### Data provided:
== Segment start ==
(* ===== verification/RankingNames.v ===== *)
(** * The names in a published profile (src/ranking_names.go)

    The Mii name and the nickname read out of a Mario Kart profile for moderation.
    [IsGraphic] stands for Go's [unicode.IsGraphic], whose tables are data of the standard
    library; what is used of it is that control characters are not graphic. *)

From S2P Require Export Ranking.

Definition commonDataBlobLen : Z := 132.
Definition commonDataMiiNameOff : nat := 20.
Definition commonDataMiiNameLen : nat := 22.
Definition commonDataNickOff : nat := 96.
Definition commonDataMaxNameRunes : nat := 32.

(** [utf16.Decode]: a surrogate that is not half of a pair is U+FFFD. *)
Fixpoint utf16_decode (units : list Z) : list Z :=
  match units with
  | [] => []
  | u :: rest =>
      if (u <? 0xD800) || (0xE000 <=? u) then u :: utf16_decode rest
      else
        match rest with
        | v :: rest' =>
            if (u <? 0xDC00) && (0xDC00 <=? v) && (v <? 0xE000)
            then (0x10000 + Z.shiftl (u - 0xD800) 10 + (v - 0xDC00)) :: utf16_decode rest'
            else 0xFFFD :: utf16_decode rest
        | [] => [0xFFFD]
        end
  end.

Section names.
Context `{MO : MapOrder} (IsGraphic : Z → bool).

(** The loop of [sanitizeName]: [n] characters may still be written. *)
Fixpoint sanitize_loop (fuel n : nat) (s : bytes) : bytes :=
  match fuel, s with
  | S fuel, _ :: t =>
      match rune_len s with
      | None => sanitize_loop fuel n t
      | Some k =>
          let r := rune_value (take k s) in
          if (r =? 0xFFFD) || negb (IsGraphic r) then sanitize_loop fuel n (drop k s)
          else take k s ++ (if (n <=? 1)%nat then [] else sanitize_loop fuel (n - 1) (drop k s))
      end
  | _, _ => []
  end.

(** A turn takes a byte at least. *)
Definition sanitizeName (s : bytes) : bytes := TrimSpace (sanitize_loop (length s) commonDataMaxNameRunes s).

Definition decodeBytesZ (b : bytes) : bytes :=
  sanitizeName (match index_byte x00 b with Some i => take i b | None => b end).

(** The units up to the terminator; an odd last byte is left out. *)
Fixpoint utf16_units (n : nat) (b : bytes) : list Z :=
  match n, b with
  | S n, lo :: hi :: b =>
      let u := Z.lor (Z_of_byte lo) (Z.shiftl (Z_of_byte hi) 8) in
      if u =? 0 then [] else u :: utf16_units n b
  | _, _ => []
  end.

Definition decodeUTF16LE (b : bytes) : bytes :=
  sanitizeName (concat (rune_bytes <$> utf16_decode (utf16_units commonDataMaxNameRunes b))).

Definition CommonDataNames (blob : bytes) : option (bytes * bytes) :=
  if negb (zlen blob =? commonDataBlobLen) then None
  else Some (decodeUTF16LE (slice commonDataMiiNameOff (commonDataMiiNameOff + commonDataMiiNameLen) blob),
             decodeBytesZ (drop commonDataNickOff blob)).

Definition CommonDataNamesForPID (file : option (gmap bytes bytes)) (p : Z) (st : RankState)
    : option (bytes * bytes) * RankState :=
  let '(blob, st) := CommonData file p st in (CommonDataNames blob, st).

(** ** A name cannot forge a log line *)
Context (Hctl : ∀ r, r < 0x20 ∨ r = 0x7F → IsGraphic r = false).

Definition clean (c : byte) : Prop := 0x20 ≤ Z_of_byte c ∧ Z_of_byte c ≠ 0x7F.

Lemma sanitize_loop_clean fuel n s :
  Forall clean (sanitize_loop fuel n s) ∧ (length (sanitize_loop fuel n s) ≤ 4 * max 1 n)%nat.
Proof using Hctl.
  revert n s. induction fuel as [|fuel IH]; intros n s; [split; [constructor|simpl; lia]|].
  destruct s as [|c t]; [split; [constructor|simpl; lia]|]. cbn [sanitize_loop].
  destruct (rune_len (c :: t)) as [k|] eqn:Ek; [|apply IH]. cbv zeta.
  destruct ((rune_value (take k (c :: t)) =? 0xFFFD) || negb (IsGraphic (rune_value (take k (c :: t))))) eqn:Eg; [apply IH|].
  apply orb_false_iff in Eg as [_ Eg%negb_false_iff].
  destruct (rune_len_bounds _ _ Ek) as [Hk Hl].
  assert (Forall clean (take k (c :: t))) as Hc.
  { destruct (decide (2 ≤ k)%nat) as [H2|H2].
    - eapply Forall_impl; [exact (rune_len_high _ _ Ek H2)|]. unfold clean. simpl. intros d. lia.
    - destruct (rune_len_ascii _ _ Ek ltac:(lia)) as (c' & t' & [= <- <-] & -> & Hlt). cbn [take] in *.
      constructor; [|constructor]. change (rune_value [c]) with (Z_of_byte c) in Eg. unfold clean.
      destruct (decide (Z_of_byte c < 0x20)); [by rewrite Hctl in Eg by auto|].
      destruct (decide (Z_of_byte c = 0x7F)); [by rewrite Hctl in Eg by auto|]. lia. }
  destruct (Nat.leb_spec n 1).
  - rewrite app_nil_r. split; [done|]. rewrite length_take. lia.
  - destruct (IH (n - 1)%nat (drop k (c :: t))) as [H1 H2]. split; [by apply Forall_app|].
    rewrite length_app, length_take. lia.
Qed.

(** Whatever a console publishes, the names read out of it hold no control character, and at
    most thirty-two characters. *)
Theorem names_are_clean blob mii nick :
  CommonDataNames blob = Some (mii, nick) →
  Forall clean mii ∧ Forall clean nick ∧ (length mii ≤ 128)%nat ∧ (length nick ≤ 128)%nat.
Proof using Hctl.
  assert (∀ s, Forall clean (sanitizeName s) ∧ (length (sanitizeName s) ≤ 128)%nat) as H.
  { intros s. unfold sanitizeName. destruct (sanitize_loop_clean (length s) commonDataMaxNameRunes s) as [H1 H2]. split.
    - rewrite Forall_forall in *. intros c Hc%TrimSpace_sub. by apply H1.
    - etrans; [apply length_TrimSpace|]. etrans; [exact H2|]. done. }
  unfold CommonDataNames. case_match; [done|]. intros [= <- <-]. unfold decodeUTF16LE, decodeBytesZ.
  split_and!; apply H.
Qed.
End names.

Example utf16_ex : concat (rune_bytes <$> utf16_decode (utf16_units 32 [x4d; x00; xe9; x00; x00; x00; x41; x00])) = str "M" ++ [xc3; xa9].
Proof. vm_compute. reflexivity. Qed.
(* ===== verification/Dashboard.v ===== *)
(** * What the dashboard is shown (src/dashboard_data.go)

    Copies of the live gatherings and connections.  The store holds no nil gathering and the
    registry no nil connection, so that the two guards against them never skip. *)

From S2P Require Export Matchmaking.

Record GatheringInfo := mkGatheringInfo {
  gi_ID : Z;
  gi_OwnerPID : Z;
  gi_HostPID : Z;
  gi_Participants : list Z;
  gi_GameMode : Z;
  VR : Z;
  gi_Attribs : list Z;
  MaxPart : Z;
  gi_State : Z;
  gi_Code : bytes
}.

Record ConnInfo := mkConnInfo { ci_PID : Z; ci_ID : Z; ci_Addr : bytes }.

Section snapshots.
Context `{MO : MapOrder}.

Definition gathering_info (e : Z * gathering) : GatheringInfo :=
  let x := session e.2 in
  mkGatheringInfo e.1 (ms_OwnerPID x) (ms_HostPID x) (participants e.2) (GameMode x)
    (default 0 (Attribs x !! 1%nat)) (Attribs x) (ms_MaxParticipants x) (g_State (ms_Gathering x)) (code e.2).

Definition Snapshot (m : MM) : list GatheringInfo := gathering_info <$> range (gatherings m).

Definition SnapshotConnections {App} (n : NetOf App) : list ConnInfo :=
  (λ e, let c := conn e.2 n in mkConnInfo (PID c) (ID c) (RemoteAddr c)) <$> range (connections n).

(** Every live gathering is shown, once, as it is. *)
Lemma Snapshot_spec m :
  NoDup (gi_ID <$> Snapshot m) ∧
  ∀ i, i ∈ Snapshot m ↔ ∃ g, gatherings m !! gi_ID i = Some g ∧ i = gathering_info (gi_ID i, g).
Proof.
  unfold Snapshot. split.
  - rewrite <- list_fmap_compose. change (gi_ID ∘ gathering_info) with (fst : Z * gathering → Z). apply NoDup_fst_range.
  - intros i. rewrite list_elem_of_fmap. split.
    + intros ([gid g] & -> & H%elem_of_range). by exists g.
    + intros (g & Hg & ->). exists (gi_ID i, g). split; [done|]. by apply elem_of_range.
Qed.

(** As many connections as the registry holds. *)
Lemma SnapshotConnections_length {App} (n : NetOf App) : length (SnapshotConnections n) = size (connections n).
Proof. unfold SnapshotConnections. by rewrite length_fmap, length_range. Qed.
End snapshots.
== Segment end ==
### Required action:
Your output is to be the lines of the listing, exact and complete, starting at the first and ending with the line that contains "if (r =? 0xFFFD)".

### Response to this task:
(* ===== verification/RankingNames.v ===== *)
(** * The names in a published profile (src/ranking_names.go)

    The Mii name and the nickname read out of a Mario Kart profile for moderation.
    [IsGraphic] stands for Go's [unicode.IsGraphic], whose tables are data of the standard
    library; what is used of it is that control characters are not graphic. *)

From S2P Require Export Ranking.

Definition commonDataBlobLen : Z := 132.
Definition commonDataMiiNameOff : nat := 20.
Definition commonDataMiiNameLen : nat := 22.
Definition commonDataNickOff : nat := 96.
Definition commonDataMaxNameRunes : nat := 32.

(** [utf16.Decode]: a surrogate that is not half of a pair is U+FFFD. *)
Fixpoint utf16_decode (units : list Z) : list Z :=
  match units with
  | [] => []
  | u :: rest =>
      if (u <? 0xD800) || (0xE000 <=? u) then u :: utf16_decode rest
      else
        match rest with
        | v :: rest' =>
            if (u <? 0xDC00) && (0xDC00 <=? v) && (v <? 0xE000)
            then (0x10000 + Z.shiftl (u - 0xD800) 10 + (v - 0xDC00)) :: utf16_decode rest'
            else 0xFFFD :: utf16_decode rest
        | [] => [0xFFFD]
        end
  end.

Section names.
Context `{MO : MapOrder} (IsGraphic : Z → bool).

(** The loop of [sanitizeName]: [n] characters may still be written. *)
Fixpoint sanitize_loop (fuel n : nat) (s : bytes) : bytes :=
  match fuel, s with
  | S fuel, _ :: t =>
      match rune_len s with
      | None => sanitize_loop fuel n t
      | Some k =>
          let r := rune_value (take k s) in
          if (r =? 0xFFFD) || negb (IsGraphic r) then sanitize_loop fuel n (drop k s)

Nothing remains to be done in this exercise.